Providing Qualified Health Plans, or QHPs, that meet the requirements of the Affordable Care Act has become an integral part of many health plans’ offerings. Now that numerous calls for repeal and legal challenges brought against the ACA over the years have failed, health plans can finally invest confidently in this line of business.
As healthcare costs continue to rise, Americans need QHPs. With 35 million people enrolled in coverage related to the ACA and rapid growth of enrollments, QHP plans present an incredible growth opportunity for participating health plans. Here’s what health plans need to know to navigate this market successfully.
Regulatory filing is key — and inflexible
QHPs can be lucrative for health plans, but this particular revenue stream comes with unique responsibilities. Regulatory filing for the purpose of maintaining compliance can be a cumbersome burden and tedious task — there are myriad changes each year — but even the simplest of mistakes can result in millions of dollars in lost revenue.
For example, Tufts Health missed a Rhode Island regulatory filing deadline by two minutes — which Tufts attributed to traffic and construction — and it may have caused them to lose a $400 million Medicaid contract. The snafu disqualified Tufts from bidding on Rhode Island’s $7 billion contract for five years. The rejection of Tufts’ appeal cited avoiding setting a precedent that would allow the acceptance of proposals that were submitted late. In other words, if you can’t file on time, you can’t be trusted to offer a health plan in the marketplace.
In addition to high-stakes examples like this with long-term repercussions, the Center for Medicaid and Medicare Services scores and rates health plans based on the quality of their QHPs on an annual basis. Ratings are based on a number of measures using CMS methodology and criteria such as enrollee experience, plan efficiency, affordability and management on a national and health plan-specific basis.
While the health insurance business is highly regulated, investing in offering QHPs comes with an additional level of scrutiny and complexity for which health plans have to be ready. Noncompliance can lead to federal fines, withdrawal from federal and state exchanges for years, or other penalties.

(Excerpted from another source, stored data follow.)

(* ===== verification/ScReduce.v ===== *)
(** * Scalars modulo the group order: reduction

    The folding and carry steps that the [sc_] functions share, with every 64-bit
    intermediate. [ell] is the group order 2^252 + 27742317777372353535851937790883648493. *)

From Stdlib Require Import ZArith Lia Bool.
From S2P Require Import Prelude ScLimbs.

#[local] Open Scope Z_scope.

Definition ell : Z := 2 ^ 252 + 27742317777372353535851937790883648493.

(** ** Steps *)

(** [s11 += s23 * 666643; ... s16 -= s23 * 683901;]: a limb [x] of weight
    2^(21 (i+12)) is folded into the six limbs from weight 2^(21 i) on. *)
Definition sc_fold (x t0 t1 t2 t3 t4 t5 : Z) : option (Z * Z * Z * Z * Z * Z) :=
  let! t0 := (t0 + x * 666643)%i64 in
  let! t1 := (t1 + x * 470296)%i64 in
  let! t2 := (t2 + x * 654183)%i64 in
  let! t3 := (t3 - x * 997805)%i64 in
  let! t4 := (t4 + x * 136657)%i64 in
  let! t5 := (t5 - x * 683901)%i64 in
  Some (t0, t1, t2, t3, t4, t5).

(** The first two rows of carries of [sc_mul], [sc_muladd] and [sc_mulsub]. *)
Definition sc_carry24 (s : limbs24) : option limbs24 :=
  let '(L24 s0 s1 s2 s3 s4 s5 s6 s7 s8 s9 s10 s11
           s12 s13 s14 s15 s16 s17 s18 s19 s20 s21 s22 s23) := s in
  let! '(s0, s1) := carry_round 21 s0 s1 in
  let! '(s2, s3) := carry_round 21 s2 s3 in
  let! '(s4, s5) := carry_round 21 s4 s5 in
  let! '(s6, s7) := carry_round 21 s6 s7 in
  let! '(s8, s9) := carry_round 21 s8 s9 in
  let! '(s10, s11) := carry_round 21 s10 s11 in
  let! '(s12, s13) := carry_round 21 s12 s13 in
  let! '(s14, s15) := carry_round 21 s14 s15 in
  let! '(s16, s17) := carry_round 21 s16 s17 in
  let! '(s18, s19) := carry_round 21 s18 s19 in
  let! '(s20, s21) := carry_round 21 s20 s21 in
  let! '(s22, s23) := carry_round 21 s22 s23 in
  let! '(s1, s2) := carry_round 21 s1 s2 in
  let! '(s3, s4) := carry_round 21 s3 s4 in
  let! '(s5, s6) := carry_round 21 s5 s6 in
  let! '(s7, s8) := carry_round 21 s7 s8 in
  let! '(s9, s10) := carry_round 21 s9 s10 in
  let! '(s11, s12) := carry_round 21 s11 s12 in
  let! '(s13, s14) := carry_round 21 s13 s14 in
  let! '(s15, s16) := carry_round 21 s15 s16 in
  let! '(s17, s18) := carry_round 21 s17 s18 in
  let! '(s19, s20) := carry_round 21 s19 s20 in
  let! '(s21, s22) := carry_round 21 s21 s22 in
  Some (L24 s0 s1 s2 s3 s4 s5 s6 s7 s8 s9 s10 s11
           s12 s13 s14 s15 s16 s17 s18 s19 s20 s21 s22 s23).

(** [s23] .. [s18] are folded into [s6] .. [s16]. *)
Definition sc_fold_high (s : limbs24) : option limbs18 :=
  let '(L24 s0 s1 s2 s3 s4 s5 s6 s7 s8 s9 s10 s11
           s12 s13 s14 s15 s16 s17 s18 s19 s20 s21 s22 s23) := s in
  let! '(s11, s12, s13, s14, s15, s16) := sc_fold s23 s11 s12 s13 s14 s15 s16 in
  let! '(s10, s11, s12, s13, s14, s15) := sc_fold s22 s10 s11 s12 s13 s14 s15 in
  let! '(s9, s10, s11, s12, s13, s14) := sc_fold s21 s9 s10 s11 s12 s13 s14 in
  let! '(s8, s9, s10, s11, s12, s13) := sc_fold s20 s8 s9 s10 s11 s12 s13 in
  let! '(s7, s8, s9, s10, s11, s12) := sc_fold s19 s7 s8 s9 s10 s11 s12 in
  let! '(s6, s7, s8, s9, s10, s11) := sc_fold s18 s6 s7 s8 s9 s10 s11 in
  Some (L18 s0 s1 s2 s3 s4 s5 s6 s7 s8 s9 s10 s11
           s12 s13 s14 s15 s16 s17).

(** Carries of [s6] .. [s16]. *)
Definition sc_carry18 (s : limbs18) : option limbs18 :=
  let '(L18 s0 s1 s2 s3 s4 s5 s6 s7 s8 s9 s10 s11
           s12 s13 s14 s15 s16 s17) := s in
  let! '(s6, s7) := carry_round 21 s6 s7 in
  let! '(s8, s9) := carry_round 21 s8 s9 in
  let! '(s10, s11) := carry_round 21 s10 s11 in
  let! '(s12, s13) := carry_round 21 s12 s13 in
  let! '(s14, s15) := carry_round 21 s14 s15 in
  let! '(s16, s17) := carry_round 21 s16 s17 in
  let! '(s7, s8) := carry_round 21 s7 s8 in
  let! '(s9, s10) := carry_round 21 s9 s10 in
  let! '(s11, s12) := carry_round 21 s11 s12 in
  let! '(s13, s14) := carry_round 21 s13 s14 in
  let! '(s15, s16) := carry_round 21 s15 s16 in
  Some (L18 s0 s1 s2 s3 s4 s5 s6 s7 s8 s9 s10 s11
           s12 s13 s14 s15 s16 s17).

(** [s17] .. [s12] are folded into [s0] .. [s10]. *)
Definition sc_fold_mid (s : limbs18) : option limbs12 :=
  let '(L18 s0 s1 s2 s3 s4 s5 s6 s7 s8 s9 s10 s11
           s12 s13 s14 s15 s16 s17) := s in
  let! '(s5, s6, s7, s8, s9, s10) := sc_fold s17 s5 s6 s7 s8 s9 s10 in
  let! '(s4, s5, s6, s7, s8, s9) := sc_fold s16 s4 s5 s6 s7 s8 s9 in
  let! '(s3, s4, s5, s6, s7, s8) := sc_fold s15 s3 s4 s5 s6 s7 s8 in
  let! '(s2, s3, s4, s5, s6, s7) := sc_fold s14 s2 s3 s4 s5 s6 s7 in
  let! '(s1, s2, s3, s4, s5, s6) := sc_fold s13 s1 s2 s3 s4 s5 s6 in
  let! '(s0, s1, s2, s3, s4, s5) := sc_fold s12 s0 s1 s2 s3 s4 s5 in
  Some (L12 s0 s1 s2 s3 s4 s5 s6 s7 s8 s9 s10 s11).

(** The end of every [sc_] function, from [s12 = 0] on: carries into [s12] and
    fold, ... *)
Definition sc_carry12 (s : limbs12) : option limbs12 :=
  let '(L12 s0 s1 s2 s3 s4 s5 s6 s7 s8 s9 s10 s11) := s in
  let s12 := 0 in
  let! '(s0, s1) := carry_round 21 s0 s1 in
  let! '(s2, s3) := carry_round 21 s2 s3 in
  let! '(s4, s5) := carry_round 21 s4 s5 in
  let! '(s6, s7) := carry_round 21 s6 s7 in
  let! '(s8, s9) := carry_round 21 s8 s9 in
  let! '(s10, s11) := carry_round 21 s10 s11 in
  let! '(s1, s2) := carry_round 21 s1 s2 in
  let! '(s3, s4) := carry_round 21 s3 s4 in
  let! '(s5, s6) := carry_round 21 s5 s6 in
  let! '(s7, s8) := carry_round 21 s7 s8 in
  let! '(s9, s10) := carry_round 21 s9 s10 in
  let! '(s11, s12) := carry_round 21 s11 s12 in
  let! '(s0, s1, s2, s3, s4, s5) := sc_fold s12 s0 s1 s2 s3 s4 s5 in
  Some (L12 s0 s1 s2 s3 s4 s5 s6 s7 s8 s9 s10 s11).

(** ... exact carries into [s12] and fold, ... *)
Definition sc_floor12 (s : limbs12) : option limbs12 :=
  let '(L12 s0 s1 s2 s3 s4 s5 s6 s7 s8 s9 s10 s11) := s in
  let s12 := 0 in
  let! '(s0, s1) := carry_floor I64 21 s0 s1 in
  let! '(s1, s2) := carry_floor I64 21 s1 s2 in
  let! '(s2, s3) := carry_floor I64 21 s2 s3 in
  let! '(s3, s4) := carry_floor I64 21 s3 s4 in
  let! '(s4, s5) := carry_floor I64 21 s4 s5 in
  let! '(s5, s6) := carry_floor I64 21 s5 s6 in
  let! '(s6, s7) := carry_floor I64 21 s6 s7 in
  let! '(s7, s8) := carry_floor I64 21 s7 s8 in
  let! '(s8, s9) := carry_floor I64 21 s8 s9 in
  let! '(s9, s10) := carry_floor I64 21 s9 s10 in
  let! '(s10, s11) := carry_floor I64 21 s10 s11 in
  let! '(s11, s12) := carry_floor I64 21 s11 s12 in
  let! '(s0, s1, s2, s3, s4, s5) := sc_fold s12 s0 s1 s2 s3 s4 s5 in
  Some (L12 s0 s1 s2 s3 s4 s5 s6 s7 s8 s9 s10 s11).

(** ... exact carries into [s11]. *)
Definition sc_floor11 (s : limbs12) : option limbs12 :=
  let '(L12 s0 s1 s2 s3 s4 s5 s6 s7 s8 s9 s10 s11) := s in
  let! '(s0, s1) := carry_floor I64 21 s0 s1 in
  let! '(s1, s2) := carry_floor I64 21 s1 s2 in
  let! '(s2, s3) := carry_floor I64 21 s2 s3 in
  let! '(s3, s4) := carry_floor I64 21 s3 s4 in
  let! '(s4, s5) := carry_floor I64 21 s4 s5 in
  let! '(s5, s6) := carry_floor I64 21 s5 s6 in
  let! '(s6, s7) := carry_floor I64 21 s6 s7 in
  let! '(s7, s8) := carry_floor I64 21 s7 s8 in
  let! '(s8, s9) := carry_floor I64 21 s8 s9 in
  let! '(s9, s10) := carry_floor I64 21 s9 s10 in
  let! '(s10, s11) := carry_floor I64 21 s10 s11 in
  Some (L12 s0 s1 s2 s3 s4 s5 s6 s7 s8 s9 s10 s11).

Definition sc_reduce12 (s : limbs12) : option limbs12 :=
  let! s := sc_carry12 s in
  let! s := sc_floor12 s in
  sc_floor11 s.

(** The reduction of 24 limbs, shared by [sc_reduce] and the products. *)
Definition sc_reduce24 (s : limbs24) : option limbs12 :=
  let! s := sc_fold_high s in
  let! s := sc_carry18 s in
  let! s := sc_fold_mid s in
  sc_reduce12 s.

(** ** The fold constant and limb bounds *)

Definition fold_const : Z :=
  666643 + 470296 * 2 ^ 21 + 654183 * 2 ^ 42 - 997805 * 2 ^ 63 + 136657 * 2 ^ 84 - 683901 * 2 ^ 105.

(** The six constants are 2^252 modulo the group order. *)
Lemma fold_const_eq : fold_const = 2 ^ 252 - ell.
Proof. reflexivity. Qed.

(** [s0] .. [s11] within [B], [s12] .. [s16] within [C], [s17] within [D]. *)
Definition le18 (B C D : Z) (s : limbs18) : Prop :=
  let '(L18 s0 s1 s2 s3 s4 s5 s6 s7 s8 s9 s10 s11 s12 s13 s14 s15 s16 s17) := s in
  le12 B (L12 s0 s1 s2 s3 s4 s5 s6 s7 s8 s9 s10 s11) /\
  Z.abs s12 <= C /\ Z.abs s13 <= C /\ Z.abs s14 <= C /\ Z.abs s15 <= C /\ Z.abs s16 <= C /\
  Z.abs s17 <= D.

(** ** Symbolic execution of folds *)

Section Fold.
Variables x t0 t1 t2 t3 t4 t5 X T0 T1 T2 T3 T4 T5 : Z.
Hypothesis Hx : Z.abs x <= X.
Hypothesis H0 : Z.abs t0 <= T0.
Hypothesis H1 : Z.abs t1 <= T1.
Hypothesis H2 : Z.abs t2 <= T2.
Hypothesis H3 : Z.abs t3 <= T3.
Hypothesis H4 : Z.abs t4 <= T4.
Hypothesis H5 : Z.abs t5 <= T5.

Lemma sc_fold_spec {T} (K : Z * Z * Z * Z * Z * Z -> option T) Q :
  (T0 + 666643 * X <=? imax I64) && (T1 + 470296 * X <=? imax I64) &&
  (T2 + 654183 * X <=? imax I64) && (T3 + 997805 * X <=? imax I64) &&
  (T4 + 136657 * X <=? imax I64) && (T5 + 683901 * X <=? imax I64) = true ->
  (forall r0 r1 r2 r3 r4 r5,
     r0 = t0 + x * 666643 -> r1 = t1 + x * 470296 -> r2 = t2 + x * 654183 ->
     r3 = t3 - x * 997805 -> r4 = t4 + x * 136657 -> r5 = t5 - x * 683901 ->
     Z.abs r0 <= T0 + 666643 * X -> Z.abs r1 <= T1 + 470296 * X ->
     Z.abs r2 <= T2 + 654183 * X -> Z.abs r3 <= T3 + 997805 * X ->
     Z.abs r4 <= T4 + 136657 * X -> Z.abs r5 <= T5 + 683901 * X ->
     returns (K (r0, r1, r2, r3, r4, r5)) Q) ->
  returns (bind (sc_fold x t0 t1 t2 t3 t4 t5) K) Q.
Proof.
  intros Hm HK. rewrite !andb_true_iff, !Z.leb_le in Hm. cbn [imax] in Hm.
  unfold sc_fold, iop. cbn [bind val].
  repeat (rewrite chk_ok by (cbn [imax]; lia); cbn [bind]).
  apply HK; lia.
Qed.
End Fold.

Ltac cstep_fold :=
  lazymatch goal with
  | |- returns (bind (sc_fold ?x ?t0 ?t1 ?t2 ?t3 ?t4 ?t5) _) _ =>
      let Hx := known_bound x in
      let H0 := known_bound t0 in let H1 := known_bound t1 in let H2 := known_bound t2 in
      let H3 := known_bound t3 in let H4 := known_bound t4 in let H5 := known_bound t5 in
      eapply (sc_fold_spec x t0 t1 t2 t3 t4 t5 _ _ _ _ _ _ _ Hx H0 H1 H2 H3 H4 H5);
      [vm_compute; reflexivity |]
  end;
  do 6 (let r := fresh "r" in intros r);
  do 6 (let E := fresh "E" in intros E);
  do 6 (let H := fresh "H" in intros H; norm_bound H);
  cbv beta iota.

Ltac sc_exec := repeat first [cstep_fold | cstep_carry]; cbn [returns].

(** Names the limbs and normalises their bounds. *)
Ltac limbs_destruct H :=
  cbn in H;
  repeat match goal with
  | H : (Z.abs _ <= _) /\ _ |- _ => destruct H
  | H : ((Z.abs _ <= _) /\ _) /\ _ |- _ => destruct H
  end;
  repeat match goal with H : Z.abs _ <= _ |- _ => progress norm_bound H end.

Ltac limbs_le := cbn; repeat split; abs_le.

Ltac clear_eqs := repeat match goal with E : @eq Z _ _ |- _ => clear E end.

(** ** The steps *)

Definition top24 (s : limbs24) : Z :=
  let '(L24 _ _ _ _ _ _ _ _ _ _ _ _ _ _ _ _ _ _ _ _ _ _ _ s23) := s in s23.

Lemma sc_carry24_spec s :
  le24 (2 ^ 51) s -> top24 s = 0 ->
  returns (sc_carry24 s) (fun r => val24 r = val24 s /\ le24 (2 ^ 31) r).
Proof.
  intros H Ht. destruct s. limbs_destruct H. cbn in Ht. subst.
  assert (Z.abs 0 <= 0) by lia. unfold sc_carry24. sc_exec.
  split; [subst; cbn [val24]; ring | limbs_le].
Qed.

Lemma sc_fold_high_spec s :
  le24 (2 ^ 31) s ->
  returns (sc_fold_high s) (fun r => (exists k, val18 r = val24 s - ell * k) /\ le18 (2 ^ 54) (2 ^ 54) (2 ^ 31) r).
Proof.
  intros H. destruct s. limbs_destruct H. unfold sc_fold_high. sc_exec.
  split; [|limbs_le].
  exists (2 ^ 126 * s18 + 2 ^ 147 * s19 + 2 ^ 168 * s20 + 2 ^ 189 * s21 + 2 ^ 210 * s22 + 2 ^ 231 * s23).
  subst. unfold ell; cbn [val24 val18]. ring.
Qed.

Lemma sc_carry18_spec s :
  le18 (2 ^ 54) (2 ^ 54) (2 ^ 31) s ->
  returns (sc_carry18 s) (fun r => val18 r = val18 s /\ le18 (2 ^ 55) (2 ^ 34) (2 ^ 34) r).
Proof.
  intros H. destruct s. limbs_destruct H. unfold sc_carry18. sc_exec.
  split; [subst; cbn [val18]; ring | limbs_le].
Qed.

Lemma sc_fold_mid_spec s :
  le18 (2 ^ 55) (2 ^ 34) (2 ^ 34) s ->
  returns (sc_fold_mid s) (fun r => (exists k, val12 r = val18 s - ell * k) /\ le12 (2 ^ 58) r).
Proof.
  intros H. destruct s. limbs_destruct H. unfold sc_fold_mid. sc_exec.
  split; [|limbs_le].
  exists (s12 + 2 ^ 21 * s13 + 2 ^ 42 * s14 + 2 ^ 63 * s15 + 2 ^ 84 * s16 + 2 ^ 105 * s17).
  subst. unfold ell; cbn [val18 val12]. ring.
Qed.

Lemma sc_carry12_spec s :
  le12 (2 ^ 58) s ->
  returns (sc_carry12 s) (fun r =>
    (exists k, val12 r = val12 s - ell * k) /\ le12 (2 ^ 58) r /\ - 2 ^ 252 <= val12 r < 2 ^ 252).
Proof.
  intros H. destruct s. limbs_destruct H. assert (Z.abs 0 <= 0) by lia.
  unfold sc_carry12. sc_exec. split; [|split; [limbs_le|]].
  - match goal with H : ?c12 = 0 + ?c |- _ => exists c end.
    subst. unfold ell; cbn [val12]. ring.
  - cbn [val12]. eapply abs_le_range; [abs_lin | reflexivity].
Qed.

Lemma sc_floor12_spec s :
  le12 (2 ^ 58) s -> - 2 ^ 252 <= val12 s < 2 ^ 252 ->
  returns (sc_floor12 s) (fun r =>
    (exists k, val12 r = val12 s - ell * k) /\ le12 (2 ^ 59) r /\ 0 <= val12 r < ell).
Proof.
  intros H Hv. destruct s. limbs_destruct H. assert (Z.abs 0 <= 0) by lia.
  unfold sc_floor12. sc_exec.
  match goal with H : ?s12 = 0 + ?c |- _ => rename s12 into q; rename c into q' end.
  match goal with |- (exists k, ?v = ?w - _) /\ _ => assert (v = w - ell * q) as Ev end.
  { subst. unfold ell; cbn [val12]. ring. }
  assert (0 <= val12 (L12 r r0 r1 r2 r3 r4 l5 l6 l7 l8 l9 l10) - q * fold_const < 2 ^ 252) as Hw.
  { replace (_ - _) with (val12 (L12 l l0 l1 l2 l3 l4 l5 l6 l7 l8 l9 l10)).
    - cbn [val12]. eapply range_le_range; [range_lin | reflexivity].
    - subst r r0 r1 r2 r3 r4. unfold fold_const; cbn [val12]. ring. }
  rewrite fold_const_eq in Hw.
  split; [exists q; exact Ev | split; [limbs_le|]].
  revert Hw Ev Hv. clear.
  generalize (val12 (L12 r r0 r1 r2 r3 r4 l5 l6 l7 l8 l9 l10)).
  generalize (val12 (L12 s0 s1 s2 s3 s4 s5 s6 s7 s8 s9 s10 s11)).
  unfold ell. lia.
Qed.

Lemma sc_floor11_spec s :
  le12 (2 ^ 59) s -> 0 <= val12 s < ell ->
  returns (sc_floor11 s) (fun r => val12 r = val12 s /\ digits12 r).
Proof.
  intros H Hv. destruct s. limbs_destruct H. unfold sc_floor11. sc_exec.
  match goal with |- val12 ?r = ?v /\ _ => assert (val12 r = v) as Ev end.
  { subst. cbn [val12]. ring. }
  split; [exact Ev|]. cbn [digits12]. repeat (split; [assumption|]).
  rewrite <- Ev in Hv. revert Hv. unfold ell; cbn [val12].
  match goal with |- 0 <= ?lo + 2 ^ 231 * _ < _ -> _ =>
    assert (0 <= lo < 2 ^ 231) by (eapply range_le_range; [range_lin | reflexivity]);
    generalize dependent lo end.
  clear. lia.
Qed.

(** The reduction of twelve limbs is exact: the limbs of the residue in [0, ell). *)
Lemma sc_reduce12_spec s :
  le12 (2 ^ 58) s ->
  returns (sc_reduce12 s) (fun r => val12 r = val12 s mod ell /\ digits12 r).
Proof.
  intros H. unfold sc_reduce12.
  eapply returns_bind; [apply sc_carry12_spec, H | intros r1 ([k1 E1] & B1 & V1)].
  eapply returns_bind; [now apply sc_floor12_spec | intros r2 ([k2 E2] & B2 & V2)].
  eapply returns_weaken; [now apply sc_floor11_spec | intros r3 [E3 D3]].
  split; [|exact D3]. rewrite E3.
  apply (Z.mod_unique_pos _ _ (k1 + k2)); lia.
Qed.

(** Digits of the residue of [v]. *)
Definition reduced (v : Z) (r : limbs12) : Prop := val12 r = v mod ell /\ digits12 r.

Lemma sub_ell_mod v k : (v - ell * k) mod ell = v mod ell.
Proof. rewrite <- (Z_mod_plus_full v (- k) ell). f_equal. ring. Qed.

Lemma sc_reduce24_spec s :
  le24 (2 ^ 31) s -> returns (sc_reduce24 s) (reduced (val24 s)).
Proof.
  intros H. unfold sc_reduce24.
  eapply returns_bind; [apply sc_fold_high_spec, H | intros r1 [[k1 E1] B1]].
  eapply returns_bind; [apply sc_carry18_spec, B1 | intros r2 [E2 B2]].
  eapply returns_bind; [apply sc_fold_mid_spec, B2 | intros r3 [[k3 E3] B3]].
  eapply returns_weaken; [apply sc_reduce12_spec, B3 | intros r [Er Dr]].
  split; [|exact Dr]. rewrite Er, E3, E2, E1. now rewrite !sub_ell_mod.
Qed.
(* ===== verification/Sc.v ===== *)
(** * Scalars modulo the group order

    The exported [sc_] functions of crypto-ops.c on 32-byte scalars, in the order
    of the file, composed from the loads, reduction steps and stores of ScLimbs
    and ScReduce. Each computes exactly in the integers modulo the group order, for
    every input array, and returns the unique representative below the order. *)

From Stdlib Require Import ZArith Lia List Bool.
From S2P Require Import Prelude Bytes ScLimbs ScReduce.
Import ListNotations.

#[local] Open Scope Z_scope.

(** ** Functions *)

(** [sc_reduce]: 64 bytes in, the first 32 are overwritten with the residue. *)
Definition sc_reduce (s : list Z) : option (list Z) :=
  let! l := sc_load24 s in
  let! r := sc_reduce24 l in
  Some (sc_store r ++ skipn 32 s).

Definition sc_0 : list Z := repeat 0 32.

Definition sc_reduce32 (s : list Z) : option (list Z) :=
  let! l := sc_load s in
  let! r := sc_reduce12 l in
  Some (sc_store r ++ skipn 32 s).

(** [sc_reduce32copy] of rctCryptoOps.c writes the result to another array. *)
Definition sc_reduce32copy (s : list Z) : option (list Z) :=
  let! l := sc_load s in
  let! r := sc_reduce12 l in
  Some (sc_store r).

Definition sc_add (a b : list Z) : option (list Z) :=
  let! '(L12 a0 a1 a2 a3 a4 a5 a6 a7 a8 a9 a10 a11) := sc_load a in
  let! '(L12 b0 b1 b2 b3 b4 b5 b6 b7 b8 b9 b10 b11) := sc_load b in
  let! s0 := (a0 + b0)%i64 in
  let! s1 := (a1 + b1)%i64 in
  let! s2 := (a2 + b2)%i64 in
  let! s3 := (a3 + b3)%i64 in
  let! s4 := (a4 + b4)%i64 in
  let! s5 := (a5 + b5)%i64 in
  let! s6 := (a6 + b6)%i64 in
  let! s7 := (a7 + b7)%i64 in
  let! s8 := (a8 + b8)%i64 in
  let! s9 := (a9 + b9)%i64 in
  let! s10 := (a10 + b10)%i64 in
  let! s11 := (a11 + b11)%i64 in
  let! r := sc_reduce12 (L12 s0 s1 s2 s3 s4 s5 s6 s7 s8 s9 s10 s11) in
  Some (sc_store r).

Some states will impose thousand-dollar-a-day fines for missing a deadline.
A seasonal specialization
Every state releases updates to their guidance, often hundreds of pages in length, which dictates changes to benefit coverage — changes in cost shares, copays, filing deadlines, etc. — during the first quarter of the year. So, for large health plans who offer QHPs in a dozen or more states, that’s a lot to intake, interpret, document and process in order to maintain compliance. Simply tracking regulatory changes and making recommendations to the organization could be a full-time job.
For instance, the Department of Health and Human Services recently extended the Covid-19 public health emergency through December 31, 2024. This will have a big impact on how QHP member subsidies are determined and may result in large shifts between carriers. Any health plan offering QHPs has likely tracked and projected how this plays out.
While guidelines and information can change any time, Q2 is the time for filing. This takes an extraordinary effort from the health plan employees dedicated to completing this task. But as we move into the second half of the year, those responsibilities slow down tremendously. The people who handle regulatory filing usually find their responsibilities allocated elsewhere.
Despite this inherently being treated as a hybrid position, it is crucial for these employees to be experts in this area. Given the unforgiving nature of the regulatory process, the health plan’s bottom line — or a big chunk of it — is in the hands of those making these filings, even if they have other duties at other times of year.
The QHP market can be volatile
The massive job loss in 2020 as a result of the pandemic meant that many Americans who previously were insured through their employer were suddenly in need of QHPs. They turned to the state and federal exchanges. But when those same people went back to work in 2021, they left their QHP for employer-sponsored plans.
While an event like Covid-19 is quite rare, the demand for QHPs can fluctuate. For health plans — some of which earn half their revenue from QHPs — it takes careful business planning to navigate this ebb and flow.
While the demand can shift some, there’s no doubt that there is a need for this type of plan. Since the threat of an ACA repeal that would wipe out the QHP market has abated, that demand will continue for the foreseeable future. Health plans can finally offer these products with confidence — provided they navigate the regulatory landscape effectively.